By Colleen Taylor
Dell (DELL), the Texas-based technology company that helped make the desktop personal computer mainstream, is reportedly in talks to go private with the help of private equity firms, according to a report issued by Bloomberg news citing sources familiar with the situation.
Dell’s stock, which is listed on the NASDAQ, is currently experiencing a skyrocketing share price, apparently in response to the news. Within minutes of Bloomberg’s report, Dell’s stock price shot up more than 15 percent from around $10.92 per share to more than $12.70 per share.
Dell was founded in 1984 and held its initial public offering in 1988. The company’s market cap is currently around $20 billion. According to the Bloomberg report, Dell is in talks with “at least two” private equity firms who could finance the deal.

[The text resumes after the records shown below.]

(** C9, as amended. A document with both markers, [header] being the text
    before the start marker. The four patterns are searched in the whole
    text, each on its own, and none is anchored to the start of a line: a
    field is decided by the first place of the text that carries its
    label.

    - When the header line [Title: Foo] is that place for [Title:], the
      title is [Foo], whatever the three other labels do; the same for
      [Author: Bar] and the author. The spaces after the label and at the
      end of the line are not part of the value.
    - A release date or a language whose label occurs nowhere in the text
      is [None], whatever the other labels do.
    - With the two lines and without the two other labels, the record is
      exactly title [Foo], author [Bar], release date [None] and language
      [None].
    - The two other fields are searched as well: a [Language:] line of the
      header, or a [Release date:] line of the header with a bracket after
      the date, gives its value when it is the first place that carries
      the label. *)
Theorem metadata_title_author_only (stem header line text footer : str) :
  let raw := header ++ (start_marker ++ line ++ [nl]) ++ text
             ++ end_marker ++ footer in
  let found := _extract_metadata stem raw in
  (forall before spaces trail after,
     header = before ++ lit "Title:" ++ spaces ++ lit "Foo" ++ trail ++ [nl]
              ++ after ->
     find raw (lit "Title:") = len before ->
     forallb isspace spaces = true ->
     forallb isspace trail = true -> no_line_feed trail = true ->
     md_title found = Some (lit "Foo")) /\
  (forall before spaces trail after,
     header = before ++ lit "Author:" ++ spaces ++ lit "Bar" ++ trail ++ [nl]
              ++ after ->
     find raw (lit "Author:") = len before ->
     forallb isspace spaces = true ->
     forallb isspace trail = true -> no_line_feed trail = true ->
     md_author found = Some (lit "Bar")) /\
  (find raw (lit "Release date:") = (-1)%Z -> md_release_date found = None) /\
  (find raw (lit "Language:") = (-1)%Z -> md_language found = None) /\
  (forall before_title after_title before_author after_author,
     header = before_title ++ lit "Title: Foo" ++ [nl] ++ after_title ->
     header = before_author ++ lit "Author: Bar" ++ [nl] ++ after_author ->
     find raw (lit "Title:") = len before_title ->
     find raw (lit "Author:") = len before_author ->
     find raw (lit "Release date:") = (-1)%Z ->
     find raw (lit "Language:") = (-1)%Z ->
     found =
     {| md_pg_id := stem;
        md_title := Some (lit "Foo");
        md_author := Some (lit "Bar");
        md_release_date := None;
        md_language := None |}) /\
  (forall before spaces c0 value after,
     header = before ++ lit "Language:" ++ spaces ++ (c0 :: value) ++ [nl]
              ++ after ->
     find raw (lit "Language:") = len before ->
     forallb isspace spaces = true ->
     isspace c0 = false -> no_line_feed (c0 :: value) = true ->
     md_language found = Some (strip (c0 :: value))) /\
  (forall before spaces c0 value after,
     header = before ++ lit "Release date:" ++ spaces ++ (c0 :: value)
              ++ lbracket :: after ->
     find raw (lit "Release date:") = len before ->
     forallb isspace spaces = true ->
     isspace c0 = false -> no_line_feed (c0 :: value) = true ->
     no_bracket value = true ->
     md_release_date found = Some (strip (c0 :: value))).
Proof.
  intros raw found. subst found. unfold _extract_metadata.
  cbn [md_title md_author md_release_date md_language].
  revert raw.
  generalize ((start_marker ++ line ++ [nl]) ++ text ++ end_marker ++ footer).
  intros rest raw.
  assert (Hfoo : forall trail,
             forallb isspace trail = true ->
             strip (lit "Foo" ++ trail) = lit "Foo").
  { intros trail Ht.
    apply (strip_value_trail 70%N (lit "oo") trail); [reflexivity| |exact Ht].
    vm_compute. reflexivity. }
  assert (Hbar : forall trail,
             forallb isspace trail = true ->
             strip (lit "Bar" ++ trail) = lit "Bar").
  { intros trail Ht.
    apply (strip_value_trail 66%N (lit "ar") trail); [reflexivity| |exact Ht].
    vm_compute. reflexivity. }
  assert (Htitle : forall before spaces trail after,
             header = before ++ lit "Title:" ++ spaces ++ lit "Foo" ++ trail
                      ++ [nl] ++ after ->
             find raw (lit "Title:") = len before ->
             forallb isspace spaces = true ->
             forallb isspace trail = true -> no_line_feed trail = true ->
             option_map strip (re_search (match_field (lit "Title:")) raw)
             = Some (lit "Foo")).
  { intros before spaces trail after Hh Hf Hsp Htr Hnl.
    rewrite (search_field_value (lit "Title:") raw before spaces
               (lit "oo" ++ trail) (nl :: after ++ rest) 70%N).
    - change (Some (strip (lit "Foo" ++ trail)) = Some (lit "Foo")).
      rewrite (Hfoo trail Htr). reflexivity.
    - subst raw. rewrite Hh.
      exact (app_rest7 before (lit "Title:") spaces (lit "Foo") trail [nl]
               after rest).
    - exact Hf.
    - exact Hsp.
    - reflexivity.
    - change (no_line_feed (lit "Foo" ++ trail) = true).
      rewrite no_line_feed_app, Hnl. reflexivity.
    - right. exists (after ++ rest). reflexivity. }
  assert (Hauthor : forall before spaces trail after,
             header = before ++ lit "Author:" ++ spaces ++ lit "Bar" ++ trail
                      ++ [nl] ++ after ->
             find raw (lit "Author:") = len before ->
             forallb isspace spaces = true ->
             forallb isspace trail = true -> no_line_feed trail = true ->
             option_map strip (re_search (match_field (lit "Author:")) raw)
             = Some (lit "Bar")).
  { intros before spaces trail after Hh Hf Hsp Htr Hnl.
    rewrite (search_field_value (lit "Author:") raw before spaces
               (lit "ar" ++ trail) (nl :: after ++ rest) 66%N).
    - change (Some (strip (lit "Bar" ++ trail)) = Some (lit "Bar")).
      rewrite (Hbar trail Htr). reflexivity.
    - subst raw. rewrite Hh.
      exact (app_rest7 before (lit "Author:") spaces (lit "Bar") trail [nl]
               after rest).
    - exact Hf.
    - exact Hsp.
    - reflexivity.
    - change (no_line_feed (lit "Bar" ++ trail) = true).
      rewrite no_line_feed_app, Hnl. reflexivity.
    - right. exists (after ++ rest). reflexivity. }
  assert (Hdate : find raw (lit "Release date:") = (-1)%Z ->
                  option_map strip (re_search match_release_date raw) = None).
  { intros H.
    rewrite (search_label_absent _ (ws_star dot_plus_lazy) raw H
             : re_search match_release_date raw = None). reflexivity. }
  assert (Hlang : find raw (lit "Language:") = (-1)%Z ->
                  option_map strip
                    (re_search (match_field (lit "Language:")) raw) = None).
  { intros H.
    rewrite (search_label_absent _ (ws_star dot_plus) raw H
             : re_search (match_field (lit "Language:")) raw = None).
    reflexivity. }
  split; [exact Htitle|]. split; [exact Hauthor|].
  split; [exact Hdate|]. split; [exact Hlang|].
  split; [|split].
  - intros bt at_ ba aa Ht Ha Hft Hfa Hd Hl.
    rewrite (Htitle bt [32%N] [] at_ Ht Hft eq_refl eq_refl eq_refl).
    rewrite (Hauthor ba [32%N] [] aa Ha Hfa eq_refl eq_refl eq_refl).
    rewrite (Hdate Hd), (Hlang Hl). reflexivity.
  - intros before spaces c0 value after Hh Hf Hsp Hc Hnl.
    rewrite (search_field_value (lit "Language:") raw before spaces
               value (nl :: after ++ rest) c0).
    + reflexivity.
    + subst raw. rewrite Hh.
      exact (app_rest6 before (lit "Language:") spaces (c0 :: value) [nl]
               after rest).
    + exact Hf.
    + exact Hsp.
    + exact Hc.
    + exact Hnl.
    + right. exists (after ++ rest). reflexivity.
  - intros before spaces c0 value after Hh Hf Hsp Hc Hnl Hb.
    rewrite (search_release_date_value raw before spaces value
               (after ++ rest) c0).
    + reflexivity.
    + subst raw. rewrite Hh.
      exact (app_rest6 before (lit "Release date:") spaces (c0 :: value)
               [lbracket] after rest).
    + exact Hf.
    + exact Hsp.
    + exact Hc.
    + exact Hnl.
    + exact Hb.
Qed.

Transparent start_marker end_marker.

This is not the first time take-private rumors have swirled around Dell in recent years. Back in 2010 the company was reported to be looking into going private after experiencing a lackluster stock market performance. At that time, the company’s top-level executives did not rule out that taking the company out of the glare of the public markets could be a smart move.

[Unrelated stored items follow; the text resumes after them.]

(** The loop of [prefixes] over the items of [self.children]. *)
Lemma prefixes_Node cs pre minlen :
  prefixes (Node cs) pre minlen =
  let prefix := default "" pre in
  if length cs =? 0 then {[ prefix ]}
  else if (length cs =? 1) && (minlen <=? Z.of_nat (String.length prefix))%Z
  then {[ prefix ]}
  else foldl (fun found kv =>
                found ∪ prefixes kv.2 (Some (prefix +:+ String kv.1 "")) minlen)
             ∅ cs.
Proof.
  cbn [prefixes]. cbv zeta.
  destruct (length cs =? 0); [done|].
  destruct ((length cs =? 1) && _); [done|].
  generalize (∅ : gset string).
  induction cs as [|[ch v] cs IH]; intros found; [done|]. simpl. apply IH.
Qed.

Lemma elem_of_prefixes_loop (f : ascii * Trie -> gset string) found cs s :
  s ∈ foldl (fun found kv => found ∪ f kv) found cs <->
  s ∈ found \/ exists kv, kv ∈ cs /\ s ∈ f kv.
Proof.
  revert found; induction cs as [|kv cs IH]; intros found; simpl.
  - split; [by left|]. intros [|(kv & []%elem_of_nil & _)]; done.
  - rewrite IH, elem_of_union. split.
    + intros [[|]|(kv' & Hin & Hs)]; [by left| |].
      * right. exists kv. split; [apply list_elem_of_here | done].
      * right. exists kv'. split; [by apply list_elem_of_further | done].
    + intros [|(kv' & Hin & Hs)]; [by left; left|].
      apply elem_of_cons in Hin as [->|Hin]; [by left; right|].
      right. by exists kv'.
Qed.

Lemma prefixes_None t minlen : prefixes t None minlen = prefixes t (Some "") minlen.
Proof. by destruct t. Qed.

This rumor may inspire a bit of schadenfreude in those who have kept tabs on the tech industry for a while now. When asked about Apple (AAPL) back in 1997, Michael Dell famously said: “What would I do? I’d shut it down and give the money back to the shareholders." But it bears mention that going private through a leveraged buyout is by no means a method of shutting down a company - it does, however, often signal that serious layoffs and restructuring could be on deck.